A contribution in kind can be defined as the contribution of any asset (tangible or intangible, movable or immovable) that is not a contribution in cash, provided that this asset has a financial value, is transferable, and is not subject to any limitations provided for by law.
Concerning the value of the in-kind contribution, the law provides that the company’s deed of incorporation needs to contain both the value of the assets and the method used to assess the value.
Regarding the valuation of contributions in kind, the main risk lies in the overvaluation of the asset. This can be detrimental to the relationship between the shareholders as well as the company’s creditors, who could be misled about the company’s assets. Thus, such a valuation is subject to a special procedure.
Further, it should also be noted that the in-kind contribution involves both the relationship between the associate and the company through which the associate receives the right to participate in the profits of the company and the relationship between the company and the company`s creditors, as the share capital of the company serves as a warranty to third parties who deal with the company.
From this perspective, the law provides different valuation procedures for the two types of companies. In the case of limited liability companies, the private interest has priority. In joint-stock companies, additional measures specifically designed to protect the public interest are established.
To this extent, in the case of joint-stock companies and considering that the share capital is larger and of higher importance for the company having a minimum share capital threshold of twenty-five thousand Euro, the public interest is protected by establishing the obligation to evaluate the assets brought as a contribution in kind through a valuation report carried out by an independent expert. Further, when registering the share capital, the Romanian Trade Register will, within five days from the lodging of the application, appoint one or more experts to draw up a report including the description and evaluation method of each asset contributed and will highlight whether its value corresponds to the number and value of the shares issued in respect of the value of the asset.
On the other hand, the limited liability company is a more straightforward and flexible form of business organization. It is viewed and constituted as a personal company, where the relationship between associates is assumed to be closer and more direct.
Thus for limited liability companies, the obligation to evaluate the contribution through a valuation report is not provided for by law except where a sole shareholder owns a limited liability company. This exception is to protect the creditor`s interests, and a valuation report executed by an independent expert is needed.

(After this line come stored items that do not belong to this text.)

(** ** Removing blocks *)

(** Only an error other than [not found] leads to the removal. *)
Definition RemoveBlock (blockID : Bytes32) c : t * option string :=
  match getBlockHeader c blockID with
  | inl err =>
    if IsNotFound err then (c, Some err)
    else if Number blockID <=? Block.Number (bestBlock c) then (c, Some "could not remove finalized block")
    else (c <| kv ::= fun s => s <| Store.blockRaw ::= base.delete blockID |> |>, None)
  | inr _ => (c, None)
  end.

(** The deletions are added to the batch of the caller; the index entry goes
    whether or not the second test asks for it. *)
Definition PruneBlock (batch : Store.t -> Store.t) (blockID : Bytes32) c
    : outcome ((Store.t -> Store.t) * option string) :=
  match getBlock c blockID with
  | inl err => Ret (batch, Some err)
  | inr b =>
    if Block.Number b =? Block.Number (bestBlockBeforeIndexFlattern c) then Ret (batch, None)
    else
      let batch := fun s => batch s <| Store.blockRaw ::= base.delete blockID |> in
      batch ← mfold (fun (batch : Store.t -> Store.t) tx =>
        txID ← Transaction.ID tx; Ret (fun s => batch s <| Store.txMeta ::= base.delete txID |>))
        batch (Block.Txs b);
      let batch := fun s => batch s
        <| Store.blockReceipts ::= base.delete (Block.ID b) |>
        <| Store.blockHash ::= base.delete (Number blockID) |> in
      match Store.pruneIndexHead (kv c) with
      | None => Ret (batch, Some kv_notFound)
      | Some indexHead =>
        if (Block.Number b <=? indexHead)
           || (Block.Number (bestBlockBeforeIndexFlattern c) <? Block.Number b)
        then Ret (fun s => batch s <| Store.blockHash ::= base.delete (Block.Number b) |>, None)
        else Ret (batch, None)
      end
  end.

(** ** Opening a chain *)

Definition GenesisEscortQC (b : Block.t) : QuorumCert.t :=
  QuorumCert.mk 0 0 0 "" (Block.VotingHash b) "".

(** The walk from a best block that is an S-block down to one that is not, and
    the block above it; the numbers go down. *)
Fixpoint skip_sblocks (fuel : nat) s (best last : Block.t) : option (string + (Block.t * Block.t)) :=
  match fuel with
  | O => None
  | S fuel =>
    if Block.IsSBlock best then
      match Store.blockRaw s !! Block.ParentID best with
      | None => Some (inl kv_notFound)
      | Some parent => skip_sblocks fuel s parent best
      end
    else Some (inr (best, last))
  end.

(** The best block of a store that has one, with the repairs at the start. *)
Definition load_best s (genesis : Block.t) (bestID : Bytes32) : outcome (string + (Store.t * Block.t)) :=
  match GetAncestor s bestID 0 with
  | inl err => Ret (inl err)
  | inr existGenesisID =>
    if negb (existGenesisID =? Block.ID genesis) then Ret (inl "genesis mismatch")
    else
      match Store.blockRaw s !! bestID with
      | None => Ret (inl kv_notFound)
      | Some best =>
        let '(s, best) :=
          if (Block.Number best =? 0) && bool_decide (Block.QC best = None) then
            let best := best <| Block.QC := Some QuorumCert.GenesisQC |> in
            (s <| Store.bestQC := Some (GenesisEscortQC best) |>, best)
          else (s, best) in
        if Block.IsSBlock best then
          r ← deref (skip_sblocks (S (S (Z.to_nat (Block.Number best)))) s best best);
          match r with
          | inl err => Ret (inl err)
          | inr (best, last) =>
            qc ← deref (Block.QC last);
            Ret (inr (s <| Store.bestQC := Some qc |> <| Store.bestBlockID := Some (Block.ID best) |>, best))
          end
        else Ret (inr (s, best))
      end
  end.

(** [New].  The block at the height of the best certificate becomes the best one
    when that is lower, but it is saved as the best block before the change of
    the index. *)
Definition New s (genesis : Block.t) : outcome (Store.t * (string + t)) :=
  if negb (Block.Number genesis =? 0) then Ret (s, inl "genesis number != 0")
  else if negb (length (Block.Txs genesis) =? 0)%nat
  then Ret (s, inl "genesis block should not have transactions")
  else
    let genesisID := Block.ID genesis in
    let powNonce := default GenesisNonce (Store.bestPowNonce s) in
    r ← match Store.bestBlockID s with
        | None =>
          Ret (inr (s <| Store.blockHash ::= <[0 := genesisID]> |>
                      <| Store.blockRaw ::= <[genesisID := genesis]> |>
                      <| Store.bestBlockID := Some genesisID |>, genesis))
        | Some bestID => load_best s genesis bestID
        end;
    match r with
    | inl err => Ret (s, inl err)
    | inr (s, best) =>
      let '(s, flat) :=
        match Store.bestBeforeFlattern s with
        | Some id => (s, Store.blockRaw s !! id)
        | None => (s <| Store.bestBeforeFlattern := Some (Block.ID best) |>, Some best)
        end in
      flat ← deref flat;
      let qc := default (GenesisEscortQC genesis) (Store.bestQC s) in
      let '(s, best) :=
        if QuorumCert.QCHeight qc <? Block.Number best then
          match GetAncestor s (Block.ID best) (QuorumCert.QCHeight qc) with
          | inl _ => (s, best)
          | inr id =>
            match Store.blockRaw s !! id with
            | None => (s, best)
            | Some b => (s <| Store.bestBeforeFlattern := Some id |>, b)
            end
          end
        else (s, best) in
      Ret (s, inr (mk s genesis best qc powNonce flat))
    end.
(* ===== verification/Drafts.v ===== *)
(** * Messages and drafts

    [block/messages.go], [block/draft_block.go], [block/draft_qc.go],
    [chain/proposal_map.go] and [chain/seeker.go]: the messages of the
    consensus, the drafts of blocks that are proposed and not yet committed, and
    the map that keeps them.  Drafts are shared and compared by reference: they
    are cells of a heap.  What a message is signed with and its time are left
    out, and so are the state and the checkpoint of a draft. *)

From S2P Require Import Prelude Text KeyedList ChainParam BitArray Transaction Block Votes State Runtime Packer Chain.
From stdpp Require Import gmap.
Open Scope Z_scope.

(** ** Messages *)

Module PMProposal.
Record t := mk {
  Epoch : Z;
  SignerIndex : Z;
  Round : Z;
  DecodeBlock : Block.t;
  TimeoutCert_ : option TimeoutCert.t
}.
End PMProposal.

Module PMVote.
Record t := mk {
  Epoch : Z;
  SignerIndex : Z;
  VoteRound : Z;
  VoteBlockID : Bytes32;
  VoteSignature : string;
  VoteHash : Bytes32
}.
End PMVote.

(** A node that has not voted sends the zero values of the last vote.  A
    certificate that does not decode is nil. *)
Module PMTimeout.
Record t := mk {
  Epoch : Z;
  SignerIndex : Z;
  WishRound : Z;
  DecodeQCHigh : option QuorumCert.t;
  WishVoteHash : Bytes32;
  WishVoteSig : string;
  LastVoteRound : Z;
  LastVoteBlockID : Bytes32;
  LastVoteHash : Bytes32;
  LastVoteSignature : string
}.
End PMTimeout.

Module PMQuery.
Record t := mk { Epoch : Z; SignerIndex : Z; LastCommitted : Bytes32 }.
End PMQuery.

Inductive ConsensusMessage :=
  | Proposal (m : PMProposal.t)
  | Vote (m : PMVote.t)
  | Timeout_ (m : PMTimeout.t)
  | Query (m : PMQuery.t).

Definition GetEpoch (m : ConsensusMessage) : Z :=
  match m with
  | Proposal m => PMProposal.Epoch m
  | Vote m => PMVote.Epoch m
  | Timeout_ m => PMTimeout.Epoch m
  | Query m => PMQuery.Epoch m
  end.
Definition GetSignerIndex (m : ConsensusMessage) : Z :=
  match m with
  | Proposal m => PMProposal.SignerIndex m
  | Vote m => PMVote.SignerIndex m
  | Timeout_ m => PMTimeout.SignerIndex m
  | Query m => PMQuery.SignerIndex m
  end.
Definition GetRound (m : ConsensusMessage) : Z :=
  match m with
  | Proposal m => PMProposal.Round m
  | Vote m => PMVote.VoteRound m
  | Timeout_ m => PMTimeout.WishRound m
  | Query _ => 0
  end.

(** ** Drafts *)

Definition ref : Type := nat.

Module DraftQC.
Record t := mk { QCNode : option ref; QC : QuorumCert.t }.
End DraftQC.

(** [CanReturn]: whether [ReturnTxsToPool] is set. *)
Module Draft.
Record t := mk {
  Msg : option PMProposal.t;
  Height : Z;
  Round : Z;
  Parent : option ref;
  Justify : option DraftQC.t;
  Committed : bool;
  ProposedBlock : Block.t;
  Receipts : option (list Receipt.t);
  CanReturn : bool;
  SuccessProcessed : bool;
  ProcessError : option string
}.
#[global] Instance eta : Settable t := fun d =>
  mk (Msg d) (Height d) (Round d) (Parent d) (Justify d) (Committed d) (ProposedBlock d) (Receipts d)
     (CanReturn d) (SuccessProcessed d) (ProcessError d).

(** A draft made of a block of the store. *)
Definition stored (height round : Z) (b : Block.t) : t :=
  mk None height round None None true b None false false None.
End Draft.

Abbreviation heap := (list Draft.t).
Definition alloc (d : Draft.t) (h : heap) : heap * ref := (h ++ [d], length h).
Definition load (h : heap) (r : ref) : outcome Draft.t := deref (h !! r).

(** The order in which Go ranges over the map of the drafts: some order of all
    its entries. *)
Class DraftOrder : Type := {
  range_drafts : gmap Bytes32 ref -> list (Bytes32 * ref);
  range_drafts_perm m : range_drafts m ≡ₚ map_to_list m
}.

(** ** The map of the drafts *)

(** The chain with its drafts. *)
Module Space.
Record t := mk { chain : Chain.t; cells : heap; proposals : gmap Bytes32 ref }.
#[global] Instance eta : Settable t := fun s => mk (chain s) (cells s) (proposals s).

Section Space.
Context `{BlockChain} `{TxCrypto} `{EthTypes} `{BlockCrypto} `{DraftOrder}.
Implicit Types (s : t).

Definition new_cell (d : Draft.t) s : t * ref :=
  let (h, r) := alloc d (cells s) in (s <| cells := h |>, r).

(** [ProposalMap.Add]; a nil draft panics. *)
Definition AddDraft (r : option ref) s : outcome t :=
  r ← deref r;
  d ← load (cells s) r;
  Ret (s <| proposals ::= <[Block.ID (Draft.ProposedBlock d) := r]> |>).

Definition HasDraft (blkID : Bytes32) s : bool :=
  match proposals s !! blkID with Some _ => true | None => false end.

(** [ProposalMap.Get]: a block of the store becomes a new draft, with the round
    of its certificate plus one. *)
Definition GetDraft (blkID : Bytes32) s : outcome (t * option ref) :=
  match proposals s !! blkID with
  | Some r => Ret (s, Some r)
  | None =>
    match Chain.getBlock (chain s) blkID with
    | inl _ => Ret (s, None)
    | inr b =>
      qc ← deref (Block.QC b);
      let (s, r) := new_cell (Draft.stored (Block.Number b) (u32 (QuorumCert.QCRound qc + 1)) b) s in
      Ret (s, Some r)
    end
  end.

Definition BlockMatchDraftQC (d : Draft.t) (escortQC : QuorumCert.t) : bool :=
  if (Draft.Height d =? 0) && (QuorumCert.QCHeight escortQC =? 0) then true
  else QuorumCert.VoterMsgHash escortQC =? Block.VotingHash (Draft.ProposedBlock d).

Fixpoint find_match (h : heap) (qc : QuorumCert.t) (rs : list (Bytes32 * ref)) : outcome (option ref) :=
  match rs with
  | [] => Ret None
  | (_, r) :: rs =>
    d ← load h r;
    if (Draft.Height d =? QuorumCert.QCHeight qc) && (Draft.Round d =? QuorumCert.QCRound qc)
       && BlockMatchDraftQC d qc
    then Ret (Some r) else find_match h qc rs
  end.

(** [ProposalMap.GetOneByEscortQC]: a draft of the height, the round and the hash
    of the certificate, or a new draft of the block that the index has for the
    height, whose hash is not compared. *)
Definition GetDraftByEscortQC (qc : QuorumCert.t) s : outcome (t * option ref) :=
  found ← find_match (cells s) qc (range_drafts (proposals s));
  match found with
  | Some r => Ret (s, Some r)
  | None =>
    match Chain.GetTrunkBlock (chain s) (QuorumCert.QCHeight qc) with
    | inl _ => Ret (s, None)
    | inr b =>
      if Block.Number b =? QuorumCert.QCHeight qc then
        let (s, r) := new_cell (Draft.stored (QuorumCert.QCHeight qc) (QuorumCert.QCRound qc) b) s in
        Ret (s, Some r)
      else Ret (s, None)
    end
  end.

(** [PruneUpTo]: the drafts below the committed one go, those beside it return
    their transactions and go, and the committed one is marked.  The closure of a
    draft that was never processed is nil. *)
Definition prune_one (last : Draft.t) (s : t) (kr : Bytes32 * ref) : outcome t :=
  d ← load (cells s) kr.2;
  let id := Block.ID (Draft.ProposedBlock d) in
  let number := Block.Number (Draft.ProposedBlock d) in
  if number <? Draft.Height last then Ret (s <| proposals ::= base.delete id |>)
  else if number =? Draft.Height last then
    if negb (id =? Block.ID (Draft.ProposedBlock last)) then
      if Draft.CanReturn d then Ret (s <| proposals ::= base.delete id |>) else Panic
    else Ret (s <| cells ::= alter (fun d => d <| Draft.Committed := true |>) kr.2 |>)
  else Ret s.
Definition PruneDraftsUpTo (lastCommitted : ref) s : outcome t :=
  last ← load (cells s) lastCommitted;
  mfold (prune_one last) s (range_drafts (proposals s)).

(** [GetDraftByNum]: the drafts of a number, the one with the highest round. *)
Definition later_draft (acc : option Draft.t) (d : Draft.t) : option Draft.t :=
  match acc with
  | None => Some d
  | Some latest => if Draft.Round latest <? Draft.Round d then Some d else Some latest
  end.
Definition GetDraftByNum (num : Z) s : option Draft.t :=
  foldl later_draft None
    (filter (fun d => Block.Number (Draft.ProposedBlock d) = num)
      (omap (fun kr => cells s !! kr.2) (range_drafts (proposals s)))).

(** [GetProposalsUpTo]: from the draft of the certificate down, four at most. *)
Fixpoint drafts_up_to (n : nat) (h : heap) (committed : Block.t) (head : option ref) (result : list Draft.t)
    : outcome (list Draft.t) :=
  match n with
  | O => Ret result
  | S n =>
    match head with
    | None => Ret result
    | Some r =>
      d ← load h r;
      if Draft.Committed d then Ret result
      else if Block.ID committed =? Block.ID (Draft.ProposedBlock d) then Ret result
      else drafts_up_to n h committed (Draft.Parent d) (d :: result)
    end
  end.
Definition GetDraftsUpTo (committedBlkID : Bytes32) (qcHigh : QuorumCert.t) s : outcome (t * list Draft.t) :=
  '(s, committed) ← GetDraft committedBlkID s;
  '(s, head) ← GetDraftByEscortQC qcHigh s;
  match committed, head with
  | Some c, Some _ =>
    c ← load (cells s) c;
    ds ← drafts_up_to 4 (cells s) (Draft.ProposedBlock c) head [];
    Ret (s, ds)
  | _, _ => Ret (s, [])
  end.

(** ** Seeking ancestors *)

(** [Seeker.GetID]: the drafts come before the index, whatever branch they are
    on.  The error is kept by the seeker. *)
Definition GetID (headBlockID : Bytes32) (num : Z) s : outcome (Bytes32 * option string) :=
  if Number headBlockID <? num then Panic
  else
    match GetDraftByNum num s with
    | Some d => Ret (Block.ID (Draft.ProposedBlock d), None)
    | None =>
      match Chain.GetAncestorBlockID (chain s) headBlockID num with
      | inl err => Ret (0, Some err)
      | inr id => Ret (id, None)
      end
    end.
End Space.
End Space.

(** What the packer and the validation see of the chain. *)
Section View.
Context `{BlockChain} `{TxCrypto} `{EthTypes} `{BlockCrypto} `{DraftOrder}.
Definition chain_view (NewState : Bytes32 -> string + State.t) (s : Space.t) : ChainView := {|
  Tag := Block.ID (Chain.genesisBlock (Space.chain s)) mod 256;
  GetTransactionMeta := fun txID headID =>
    match Chain.getTransactionMeta (Space.chain s) txID headID with
    | inr m => inr (Some (TxMeta.Reverted m))
    | inl err => if IsNotFound err then inr None else inl err
    end;
  GetID := fun headID num =>
    match Space.GetID headID num s with Ret r => r | Panic => (0, Some "num exceeds head block") end;
  BestPowNonce := Chain.bestPowNonce (Space.chain s);
  NewState := NewState
|}.
End View.
Lemma start_ok env ab gas env' g err :
  0 < State.Params_Get (state env) KeyAuctionReservedPrice ->
  StartAuctionCB env ab gas = Ret (env', g, err) -> auction_ok (state env) -> auction_ok (state env').
Proof.
  intros Hp Hh Hok. unfold StartAuctionCB in Hh. pose proof (get_cb_spec env) as Hg.
  destruct (get_cb env) as [cb env1]. destruct Hg as (-> & Hc & Hacc & Hpar & _).
  destruct (AuctionCB.IsActive _).
  { injection Hh as <- _ _. by apply (auction_ok_ext (state env)). }
  injection Hh as <- _ _. set (env2 := if IsTeslaFork10 _ then _ else env1).
  assert (state env2 = state env1) as Hs2 by (unfold env2; by case_match).
  destruct Hok as [Hok He]. split.
  - cbn. split; [split; [apply sorted_nil|done]|constructor|].
    intros _. cbn. unfold State.Params_Get in *. by rewrite Hpar.
  - change (0 <= State.GetEnergy (state env2) AuctionModuleAddr). rewrite Hs2.
    unfold State.GetEnergy, State.getAccount in *. rewrite Hacc.
    pose proof (received_nonneg _ Hok). lia.
Qed.

Lemma close_ok env ab gas env' g err :
  auction_ctx env -> CloseAuctionCB env ab gas = Ret (env', g, err) ->
  auction_ok (state env) -> auction_ok (state env').
Proof.
  intros (H3 & _ & Hr & _) Hh [Hok He]. destruct (AuctionCB.IsActive (current_cb (state env))) eqn:Eact.
  - set (cb := current_cb (state env)) in *. pose proof (received_nonneg _ Hok) as Hrec.
    set (ratio := State.Params_Get (state env) KeyValidatorBenefitRatio) in *.
    assert (0 <= benefit_of cb ratio <= AuctionCB.RcvdMTR cb) as Hb.
    { unfold benefit_of. split; [apply Z.div_pos; nia|]. apply Z.div_le_upper_bound; nia. }
    destruct (close_spec env ab gas H3 Hok Eact) as (env1 & x & Hh1 & [_ Hen _] & Hc & _);
      [apply Hr|fold cb ratio; lia|].
    rewrite Hh in Hh1. simplify_eq. unfold auction_ok. rewrite Hc. split; [apply cb_ok_empty|].
    rewrite Hen, Z.eqb_refl. fold cb ratio. cbn. case_match; lia.
  - unfold CloseAuctionCB in Hh. pose proof (get_summaries_spec (state env)) as (E1 & E2 & E3 & _).
    destruct (State.GetSummaryList (state env)) as [l s1]. cbn [snd] in *.
    pose proof (get_cb_spec (env <| state := s1 |>)) as Hg.
    destruct (get_cb _) as [cb1 env1]. destruct Hg as (-> & Hc & Hacc & _).
    cbn [state update_field] in *. rewrite E3, Eact in Hh. injection Hh as <- _ _.
    apply (auction_ok_ext (state env)); [by etrans; [exact Hacc|]|by etrans; [exact Hc|]|done].
Qed.
(** Whoever pays, the whole gas is prepaid at the price of the transaction. *)
Lemma BuyGas_spec r t s s1 p :
  BuyGas r t s = (s1, inr p) -> ResolvedTransaction.Origin r <> 0 ->
  let base := State.Params_Get s KeyBaseGasPrice in
  let price := GasPrice (ResolvedTransaction.tx r) base in
  Purchase.baseGasPrice p = base /\ Purchase.gasPrice p = price /\
  State.SubEnergy (Purchase.payer p) (Transaction.Gas (ResolvedTransaction.tx r) * price) s
    = (s1, true).
Proof.
  intros Hb Ho base price. unfold BuyGas in Hb. fold base in Hb. fold price in Hb.
  set (prepaid := Transaction.Gas _ * price) in *.
  assert (IsZero (ResolvedTransaction.Origin r) = false) as Hz by (unfold IsZero; lia).
  rewrite Hz in Hb. cbn [negb] in Hb.
  assert (forall a s0 (b : bool), State.SubEnergy a prepaid s = (s0, b) -> b = false -> s0 = s) as Hsame.
  { intros a s0 b. unfold State.SubEnergy. repeat case_match; intros [=]; by subst. }
  destruct (State.SubEnergy (ResolvedTransaction.Origin r) prepaid s) as [so bo] eqn:Eo.
  destruct (CommonTo r) as [to|].
  2:{ destruct bo; [|discriminate]. injection Hb as <- <-. by split_and!. }
  destruct (_ <? prepaid).
  { destruct bo; [|discriminate]. injection Hb as <- <-. by split_and!. }
  assert (forall s0, s0 = s ->
    match State.SubEnergy to prepaid s0 with
    | (s2, true) => (s2, inr (Purchase.mk base price to (Some (to, Binding.UserCredit to s
        (ResolvedTransaction.Origin r) t, prepaid))))
    | (s2, false) => match State.SubEnergy (ResolvedTransaction.Origin r) prepaid s2 with
        | (s3, true) => (s3, inr (Purchase.mk base price (ResolvedTransaction.Origin r) None))
        | (s3, false) => (s3, inl "insufficient energy")
        end
    end = (s1, inr p) ->
    Purchase.baseGasPrice p = base /\ Purchase.gasPrice p = price /\
    State.SubEnergy (Purchase.payer p) prepaid s = (s1, true)) as Hto.
  { intros s0 ->. destruct (State.SubEnergy to prepaid s) as [st bt] eqn:Et. destruct bt.
    - intros [=<- <-]. by split_and!.
    - rewrite (Hsame to st false Et eq_refl), Eo. destruct bo; [|discriminate].
      intros [=<- <-]. by split_and!. }
  destruct (Binding.IsSponsor to s _); [|by apply (Hto s)].
  destruct (State.SubEnergy (Binding.CurrentSponsor to s) prepaid s) as [ss bs] eqn:Es.
  destruct bs; [injection Hb as <- <-; by split_and!|].
  rewrite (Hsame _ ss false Es eq_refl) in Hb. by apply (Hto s).
Qed.

(** Over a machine that keeps gas every transaction is frugal. *)
Lemma keeps_gas_tx tx s : runtime_keeps_gas -> 0 <= Transaction.Gas tx < 2 ^ 64 -> tx_frugal tx s.
Proof.
  intros Hrun Hg r bought p txCtx Hres _ _. apply ResolveTransaction_spec in Hres as (_ & _ & _ & _ & Hig).
  apply keeps_gas_clauses; [done|lia].
Qed.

III. Paying the share capital
When incorporating a joint-stock or limited liability company, the paid-up share capital must be at least 30% of the subscribed share capital. The balance of 70% must be paid within twelve months of incorporation for cash contributions and within two years from the incorporation date for in-kind contributions.
The in-kind contributions are paid by transferring ownership (or other rights) to the company and by effectively handing the goods to the company.
IV. Real Estate and Shares
As mentioned, when defining the in-kind contribution, the assets that can be used to contribute to the share capital can be tangible or intangible, movable or immovable goods.
It should be noted that for both types of companies, if there has been a contribution in-kind to the capital of real estate, then the company’s deed of incorporation must be signed in front of a notary. The associates and the company must consider all the other formalities applicable when transferring ownership rights over real estate, such as respecting legal or conventional preemption rights.
Shares in another company can be contributed to the share capital by transferring the right of ownership over those shares. As for real estate, the following aspects will be considered when transferring ownership rights over the shares. These need to obtain the prior consent of the limited liability company associates unless the shares are contributed to the share capital of a company that does not already own shares in the company who will issue shares for this in-kind contribution. In any event, when shares of a third-party company are to issue for an in-kind contribution, then the possible preferential rights of the shares of the current companies’ associates need to be complied with, if applicable, with the obligation to make any prior notifications and obtain any necessary authorizations.
Making an in-kind contribution to the share capital of a company may prove to be a convenient option as it has the advantage of saving time and other resources when compared to the lengthier process of selling the assets and then making a cash contribution to the share capital of a company. Further, even though in this article we are talking about the incorporation of a company, the contribution in kind can be made during the corporate life of a company at any time to finance a capital increase.